Somos precisamente los mayores los que hemos
sacrificado la infancia y la adolescencia. Nunca antes se había visto una cosa igual, que una generación inmole a los más jóvenes haciéndoles literalmente la vida imposible para asegurar su supervivencia. Miento, se había visto, sí, en la mitología: Saturno, entiéndase
Crono, el titán, que ante el temor no sólo de ser destronado sino de
sucumbir a manos de uno de sus hijos, un temor que le había sido inculcado por Urano y Gea, el Cielo y la Tierra respectivamente en la lengua de Homero, depositarios de la sabiduría, que era la ciencia de aquel momento, y del conocimiento del porvenir, los iba devorando a medida que
nacían. Ayudó a su madre a vengarse de su padre Urano, que abusaba
constantemente de ella, utilizando la hoz que
ella le dio para cercenarle los testículos que arrojó al mar, de donde
nacería según una versión Afrodita. Crono ocupó su lugar en el cielo y
se hizo dueño del universo, casándose con su hermana la titánide Rea.
Los romanos lo identificaron a él con Saturno y a ella con Cibeles.
Numerosos
pintores, a lo largo de la histoira del arte, han representado la
escena de antropofagia en la que Crono devora literalmente a cada uno de sus hijos.
Por ejemplo, y dentro del Museo de El Prado, sin ir más lejos, tenemos
los impresionantes lienzos de Goya y el de Rubens, más antiguo.

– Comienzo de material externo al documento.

(** The upload handler creates the record without artifact locations and
    in status processing. *)
Lemma newVideo_fresh tza videoId projectId now uploadedBy file metadata video :
  newVideo tza videoId projectId now uploadedBy file metadata = Some video ->
  processing_status video = processing /\
  proxy_url video = None /\ thumbnail_url video = None /\
  Model.marks video = [] /\ included video = true.
Proof.
  unfold newVideo. intros H.
  destruct (Filename.parseFilenameDate tza (originalname file)) as [fd |];
    destruct (match metadata with Some m => creationTime m | None => None end)
      as [cd |];
    try (destruct (toISOString fd)); try (destruct (toISOString cd));
    try discriminate; injection H as <-; repeat split.
Qed.

(** C6.  Take a clip that is in the store without artifact locations (as
    the upload handler leaves it), and a run of [generateProxy] that
    fails, by a launch failure or by a non-zero exit.  Then
    [generateProxyLocally] ends normally (its promise is fulfilled, not
    rejected), the thumbnail step is never started, the clip is in the
    store with status failed and still without proxy and thumbnail
    locations, and, whatever marks the clip carries, it is not among the
    ready videos of any export summary, contributes no range to any plan
    and is not collected by the server's export. *)
Theorem failed_proxy_is_contained :
  forall (proxyDir thumbnailDir : string) (st : LocalStore)
         (memoryLogs0 : list LogEntry) (start videoId filePath projectId : string)
         (proxyEvents thumbEvents : list TimedEvent)
         (video : Video) (f : Failure),
    JsMap.get videoId (Server.videos st) = Some video ->
    proxy_url video = None ->
    thumbnail_url video = None ->
    failureOf proxyEvents = Some f ->
    let p := generateProxyLocally proxyDir thumbnailDir st memoryLogs0 start
               videoId filePath projectId proxyEvents thumbEvents in
    completion p = Fulfilled /\
    spawned p = [pathJoin proxyDir (videoId ++ ".mp4")] /\
    exists video',
      JsMap.get videoId (Server.videos (store p)) = Some video' /\
      processing_status video' = failed /\
      proxy_url video' = None /\
      thumbnail_url video' = None /\
      (forall (ms : list Mark) (clips : list Video),
          ~ In (withMarks video' ms) (readyVideos clips)) /\
      (forall ms : list Mark, Spec.rangeLengths (withMarks video' ms) = []) /\
      (forall (ms : list Mark) (st' : LocalStore) (pid : string),
          ~ In (withMarks video' ms) (exportVideos st' pid)).
Proof.
  intros proxyDir thumbnailDir st memoryLogs0 start videoId filePath projectId
    proxyEvents thumbEvents video f Hget Hproxy Hthumb Hfail p.
  destruct (generateProxy_rejects_on_failure memoryLogs0 start filePath
              (pathJoin proxyDir (videoId ++ ".mp4")) proxyEvents f Hfail)
    as [error Hrej].
  subst p. unfold generateProxyLocally. rewrite Hrej. simpl.
  split; [reflexivity |]. split; [reflexivity |].
  exists (withStatus video failed).
  split; [apply markFailed_get; exact Hget |].
  split; [reflexivity |].
  split; [exact Hproxy |].
  split; [exact Hthumb |].
  split; [| split].
  - intros ms clips. apply not_ready_not_listed. simpl. discriminate.
  - intros ms. apply rangeLengths_skipped. right. simpl. discriminate.
  - intros ms st' pid. apply not_ready_not_exported. simpl. discriminate.
Qed.

Lemma failed_proxy_is_contained_witness :
  JsMap.get "v1"
    (Server.videos
       {| projects := []; Server.videos := [("v1", clip "v1" 20 processing [])];
          Server.marks := [] |})
  = Some (clip "v1" 20 processing []) /\
  failureOf [("t1", StderrData "no such file"); ("t2", CloseEvent (Some 1%Z))]
  = Some (NonZeroExit (Some 1%Z)) /\
  completion
    (generateProxyLocally "proxies" "thumbnails"
       {| projects := []; Server.videos := [("v1", clip "v1" 20 processing [])];
          Server.marks := [] |}
       [] "t0" "v1" "uploads/1-a.mp4" "p1"
       [("t1", StderrData "no such file"); ("t2", CloseEvent (Some 1%Z))]
       [("t3", CloseEvent (Some 0%Z))])
  = Fulfilled.
Proof.
  split; [reflexivity |]. split; [reflexivity |].
  exact (proj1
    (failed_proxy_is_contained "proxies" "thumbnails"
       {| projects := []; Server.videos := [("v1", clip "v1" 20 processing [])];
          Server.marks := [] |}
       [] "t0" "v1" "uploads/1-a.mp4" "p1"
       [("t1", StderrData "no such file"); ("t2", CloseEvent (Some 1%Z))]
       [("t3", CloseEvent (Some 0%Z))]
       (clip "v1" 20 processing []) (NonZeroExit (Some 1%Z))
       eq_refl eq_refl eq_refl eq_refl)).
Defined.

End PipelineFacts.

(** ** Deleting a clip *)

Section DeleteVideo.
Import Model Server Samples.

(** In local mode the delete handler never touches the marks map. *)
Lemma deleteVideo_keeps_marks (st : LocalStore) (files : list string)
  (videoId : string) :
  Server.marks (fst (fst (deleteVideo st files videoId))) = Server.marks st.
Proof.
  unfold deleteVideo.
  destruct (JsMap.get videoId (Server.videos st)); reflexivity.
Qed.

Lemma deleteVideo_orphans (st : LocalStore) (files : list string)
  (videoId markId : string) (m : Mark) :
  JsMap.get markId (Server.marks st) = Some m ->
  video_id m = videoId ->
  JsMap.get markId (Server.marks (fst (fst (deleteVideo st files videoId))))
  = Some m.
Proof. intros Hm _. rewrite deleteVideo_keeps_marks. exact Hm. Qed.

(** In cloud mode the foreign key removes the marks with the clip. *)
Lemma cloud_deleteVideo_cascades (db : Cloud.Db) (videoId : string) (m : Mark) :
  In m (Cloud.markRows (Cloud.deleteVideo db videoId)) ->
  video_id m <> videoId.
Proof.
  unfold Cloud.deleteVideo. simpl. intros Hin.
  apply filter_In in Hin. destruct Hin as [_ Hne].
  apply negb_true_iff in Hne. apply String.eqb_neq. exact Hne.
Qed.

(** C7, at a store with one clip and one mark on it (local mode): after
    the clip is added, marked and deleted, the clip is gone and the mark
    it owned is still in the marks map. *)
Theorem deleteVideo_local_leaves_mark :
  let st1 := fst (addMark store20 "m1" "t" "v1" 5 10) in
  let st2 := fst (fst (deleteVideo st1 ["uploads/1-a.mp4"] "v1")) in
  JsMap.get "v1" (Server.videos st1) <> None /\
  option_map video_id (JsMap.get "m1" (Server.marks st1)) = Some "v1" /\
  JsMap.get "v1" (Server.videos st2) = None /\
  option_map video_id (JsMap.get "m1" (Server.marks st2)) = Some "v1" /\
  snd (fst (deleteVideo st1 ["uploads/1-a.mp4"] "v1")) = [] /\
  snd (deleteVideo st1 ["uploads/1-a.mp4"] "v1") = Json tt.
Proof.
  repeat split; try reflexivity. discriminate.
Qed.

End DeleteVideo.

(** ** Failure reports of the two transcoder calls *)

Section FailureReports.
Import JsString Logger Transcoder.

Lemma thumbnail_fold_quiet (outputPath : string) (events : list TimedEvent)
  (r : Run) :
  memoryLogs (fold_left (thumbnailStep outputPath) events r) = memoryLogs r /\
  stderr (fold_left (thumbnailStep outputPath) events r) = stderr r.
Proof.
  revert r. induction events as [| [now ev] events IH]; intros r.
  - split; reflexivity.
  - simpl fold_left. split.
    + rewrite (proj1 (IH _)). destruct ev; reflexivity.
    + rewrite (proj2 (IH _)). destruct ev; reflexivity.
Qed.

En la época imperial, con la romanización del norte de África, Saturno se identificó con el gran dios cartaginés Ba'al Hammon, al que los cartagineses ofrecían sacrificios humanos de niños, precisamente, recién nacidos. Las nuevas generaciones eran sacrificadas en aras de la supervivencia de sus mayores.
Saturno, pues, ha engullido a
todos sus vástagos, antes de que alguno de ellos le arrebate el trono y la vida, contagiándole el virus letal que
no ha visto nadie todavía pero que como Dios existe, y cómo y cuánto existe... todavía.